Foster Care and Adoption Project
401,000 children in the United States are currently in foster care
The average length of time children remain in care is 25.3 months
Children aging out of foster care have rates of PTSD similar to veterans of war*
Foster care is a system created to protect children from an unsafe home environment, yet multiple foster home placements, conflictual or nonexistent relationships between foster parents and birth parents, long drawn out court battles, and the reality of living in an on-going state of not knowing when or if they will be going home, are just some of the challenges many children in foster care are expected to manage.
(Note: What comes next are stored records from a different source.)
(** * py_uds_lib: UDS request encoder (src/py_uds_lib.py)

    A shallow embedding of the [Services] class and of the [Sid] and [Nrc]
    catalogs.
    Python integers are [Z]; [&] is [Z.land] and [>>] is [Z.shiftr] (both
    agree with Python on negative numbers, which are treated as infinite
    two's complement).  Python strings are [string].  A method that can
    raise returns [result]; the single method that prints returns its
    standard output next to its result. *)

From Stdlib Require Import ZArith List String Ascii Bool Lia.
Import ListNotations.

Local Open Scope string_scope.
Local Open Scope Z_scope.

(** ** Exceptions *)

Inductive exn : Type :=
| OverflowError
| TypeError
| IndexError
| ValueError.

Inductive result (A : Type) : Type :=
| Ok (a : A)
| Raise (e : exn).

Arguments Ok {A} a.
Arguments Raise {A} e.

Definition bind {A B : Type} (m : result A) (k : A -> result B) : result B :=
  match m with
  | Ok a => k a
  | Raise e => Raise e
  end.

Notation "x <- m ;; k" := (bind m (fun x => k))
  (at level 61, m at next level, right associativity).

Definition is_ok {A : Type} (m : result A) : bool :=
  match m with
  | Ok _ => true
  | Raise _ => false
  end.

(** ** Python builtins used by the encoder *)

Module Py.

(** Runtime values on which [&] and [>>] are applied in the source. *)
Inductive value : Type :=
| VInt (z : Z)
| VStr (s : string)
| VList
| VNone.

(** [a & b]: defined on two ints only. *)
Definition and_ (a b : value) : result Z :=
  match a, b with
  | VInt x, VInt y => Ok (Z.land x y)
  | _, _ => Raise TypeError
  end.

(** [a >> b] with a non-negative count: defined on two ints only. *)
Definition rshift (a b : value) : result Z :=
  match a, b with
  | VInt x, VInt y => Ok (Z.shiftr x y)
  | _, _ => Raise TypeError
  end.

Definition of_opt_int (o : option Z) : value :=
  match o with
  | Some z => VInt z
  | None => VNone
  end.

(** [for value in o]: iterating [None] raises. *)
Definition iter (o : option (list Z)) : result (list Z) :=
  match o with
  | Some l => Ok l
  | None => Raise TypeError
  end.

(** [l[i]] for a constant index [i]. *)
Definition index (l : list Z) (i : nat) : result Z :=
  match nth_error l i with
  | Some z => Ok z
  | None => Raise IndexError
  end.

(** [" ".join(l)] *)
Fixpoint join_space (l : list string) : string :=
  match l with
  | [] => ""
  | [s] => s
  | s :: rest => s ++ " " ++ join_space rest
  end.

(** [reversed(range(n))] *)
Definition reversed_range (n : Z) : list Z :=
  rev (map Z.of_nat (seq 0 (Z.to_nat n))).

(** [n.bit_length()]: the bits of the absolute value. *)
Definition bit_length (n : Z) : Z :=
  if n =? 0 then 0 else Z.log2 (Z.abs n) + 1.

(** [round(b / 8)] for a non-negative int [b]: the quotient is exact in
    binary floating point (for any [b] below 2^53), and [round] takes a
    half to the even neighbour. *)
Definition round_div8 (b : Z) : Z :=
  let q := b / 8 in
  let r := b mod 8 in
  if r <? 4 then q
  else if 4 <? r then q + 1
  else if Z.even q then q else q + 1.

(** Digits of a non-negative number, least significant first. *)
Fixpoint digits_le (fuel : nat) (base n : Z) : list Z :=
  match fuel with
  | O => []
  | S fuel' =>
      if n <? base then [n]
      else (n mod base) :: digits_le fuel' base (n / base)
  end.

Definition digits (base n : Z) : list Z :=
  rev (digits_le (S (Z.to_nat (Z.log2 n))) base n).

Definition digit_char (d : Z) : ascii :=
  match d with
  | 0 => "0" | 1 => "1" | 2 => "2" | 3 => "3"
  | 4 => "4" | 5 => "5" | 6 => "6" | 7 => "7"
  | 8 => "8" | 9 => "9" | 10 => "A" | 11 => "B"
  | 12 => "C" | 13 => "D" | 14 => "E" | _ => "F"
  end%char.

Definition render (base n : Z) : string :=
  string_of_list_ascii (map digit_char (digits base n)).

(** [f'{n:02X}']: upper-case hexadecimal, sign first, zero-filled to a
    total width of two characters. *)
Definition format_02X (n : Z) : string :=
  if n <? 0 then "-" ++ render 16 (- n)
  else
    let s := render 16 n in
    if (String.length s <? 2)%nat then "0" ++ s else s.

(** The decimal text of an integer, sign first. *)
Definition decimal_text (n : Z) : string :=
  if n <? 0 then "-" ++ render 10 (- n) else render 10 n.

(** [sys.get_int_max_str_digits()], at its default. *)
Definition int_max_str_digits : Z := 4300.

(** The least magnitude with more decimal digits than the limit allows. *)
Definition str_limit : Z := 10 ^ int_max_str_digits.

(** [f'{n}']: the decimal text, or a ValueError when the integer has more
    than [int_max_str_digits] decimal digits (hexadecimal formatting has no
    such limit). *)
Definition str (n : Z) : result string :=
  if str_limit <=? Z.abs n then Raise ValueError else Ok (decimal_text n).

(** [n.to_bytes(length)]: unsigned, in the default byte order (big-endian,
    Python 3.11 and later). *)
Definition to_bytes (n length : Z) : result (list Z) :=
  if n <? 0 then Raise OverflowError
  else if n <? 256 ^ length then
    Ok (map (fun i => Z.land (Z.shiftr n (i * 8)) 0xFF) (reversed_range length))
  else Raise OverflowError.

End Py.

(** ** Service identifiers (class [Sid]) *)

Module Sid.
(* Diagnostic and communication management *)
Definition diagnostic_session_control : Z := 0x10.
Definition DSC : Z := diagnostic_session_control.
Definition ecu_reset : Z := 0x11.
Definition ER : Z := ecu_reset.
Definition security_access : Z := 0x27.
Definition SA : Z := security_access.
Definition communication_control : Z := 0x28.
Definition CC : Z := communication_control.
Definition tester_present : Z := 0x3E.
Definition TP : Z := tester_present.
Definition access_timing_parameter : Z := 0x83.
Definition ATP : Z := access_timing_parameter.
Definition secured_data_transmission : Z := 0x84.
Definition SDT : Z := secured_data_transmission.
Definition control_dtc_setting : Z := 0x85.
Definition CDTCS : Z := control_dtc_setting.
Definition response_on_event : Z := 0x86.
Definition ROE : Z := response_on_event.
Definition link_control : Z := 0x87.
Definition LC : Z := link_control.
(* Data transmission *)
Definition read_data_by_identifier : Z := 0x22.
Definition RDBI : Z := read_data_by_identifier.
Definition read_memory_by_address : Z := 0x23.
Definition RMBA : Z := read_memory_by_address.
Definition read_scaling_data_by_identifier : Z := 0x24.
Definition RSDBI : Z := read_scaling_data_by_identifier.
Definition read_data_by_periodic_identifier : Z := 0x2A.
Definition RDBPI : Z := read_data_by_periodic_identifier.
Definition dynamically_define_data_identifier : Z := 0x2C.
Definition DDDI : Z := dynamically_define_data_identifier.
Definition write_data_by_identifier : Z := 0x2E.
Definition WDBI : Z := write_data_by_identifier.
Definition write_memory_by_address : Z := 0x3D.
Definition WMBA : Z := write_memory_by_address.
(* Stored data transmission *)
Definition clear_diagnostic_information : Z := 0x14.
Definition CDTCI : Z := clear_diagnostic_information.
Definition read_dtc_information : Z := 0x19.
Definition RDTCI : Z := read_dtc_information.
(* Input Output control *)
Definition input_output_control_by_identifier : Z := 0x2F.
Definition IOCBI : Z := input_output_control_by_identifier.
(* Remote activation of routine *)
Definition routine_control : Z := 0x31.
Definition RC : Z := routine_control.
(* Upload download *)
Definition request_download : Z := 0x34.
Definition RD : Z := request_download.
Definition request_upload : Z := 0x35.
Definition RU : Z := request_upload.
Definition transfer_data : Z := 0x36.
Definition TD : Z := transfer_data.
Definition request_transfer_exit : Z := 0x37.
Definition RTE : Z := request_transfer_exit.
Definition request_file_transfer : Z := 0x38.
Definition RFT : Z := request_file_transfer.
(* Negative Response *)
Definition negative_response : Z := 0x7F.
Definition NR : Z := negative_response.
End Sid.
Foster Care and Adoption Project at the Ackerman Institute for the Family, led by family therapists Catherine Lewis and Andrea Blumenthal, integrates ideas from family therapy, interpersonal neurobiology, and trauma studies to develop a model of working with families and agency workers who are impacted by or who interact with families involved with foster care and adoption. The Foster Care and Adoption Project (FCAP) works to preserve and enhance family connections while also focusing on a child’s need for safe and permanent attachments. The FCA Project has three primary goals:
- To provide family therapy to children and their families who are working towards reunification
- To help families make sense of often complicated adoption stories, and
- To train mental health professionals and agency caseworkers to better understand and work with the predictable emotional challenges that often arise for families who have experiences with foster care and adoption.
For children in foster care, the Foster Care and Adoption Project aims to speed up permanency for children, either through reunification or adoption. When family reunification is the goal, the FCA Project works with the family to repair and restore ruptured bonds, develop underutilized family resources, and shore up community connectedness and support. When adoption is the goal for children, the FCA Project works to help children and adopting parents strengthen their attachment bonds, maintain an ongoing relationship with the birth parents when appropriate, and make sense of the child’s story that led to adoption.
For families with a history of international or national adoption outside of the foster care system, the FCA Project provides support and guidance as families work through common struggles found in many adopting families: when and how to relay information about biological parents; when, if and how to encourage connection with biological parents; how to manage feelings of loss that may be present in the child who has been adopted, regardless of strong bonds with parents; and helping families learn how to respond to and work with challenging and sometimes frightening behavioral symptoms that may be a result of pre-adoption neglect.
In addition to our commitment to providing the best therapeutic services to the families involved with foster care and adoption, the FCA Project is working to change the foster care and adoption system by providing on-going training to agency caseworkers, supervisors, and administrators on the best practices of working with children in foster care or pre- or post-adoption. Too many children languish in foster care or struggle with adoption disruptions because agency workers, overwhelmed with high caseloads and unending paperwork, often unintentionally delay family permanency and/or overlook opportunities that encourage family connection and healing. Training foster care and adoption agency workers in how to structure family visits, case conferences, and meetings with birth parents and foster parents enables Ackerman’s core principles of practice based on social justice, respect, and curiosity to be infused into the larger system.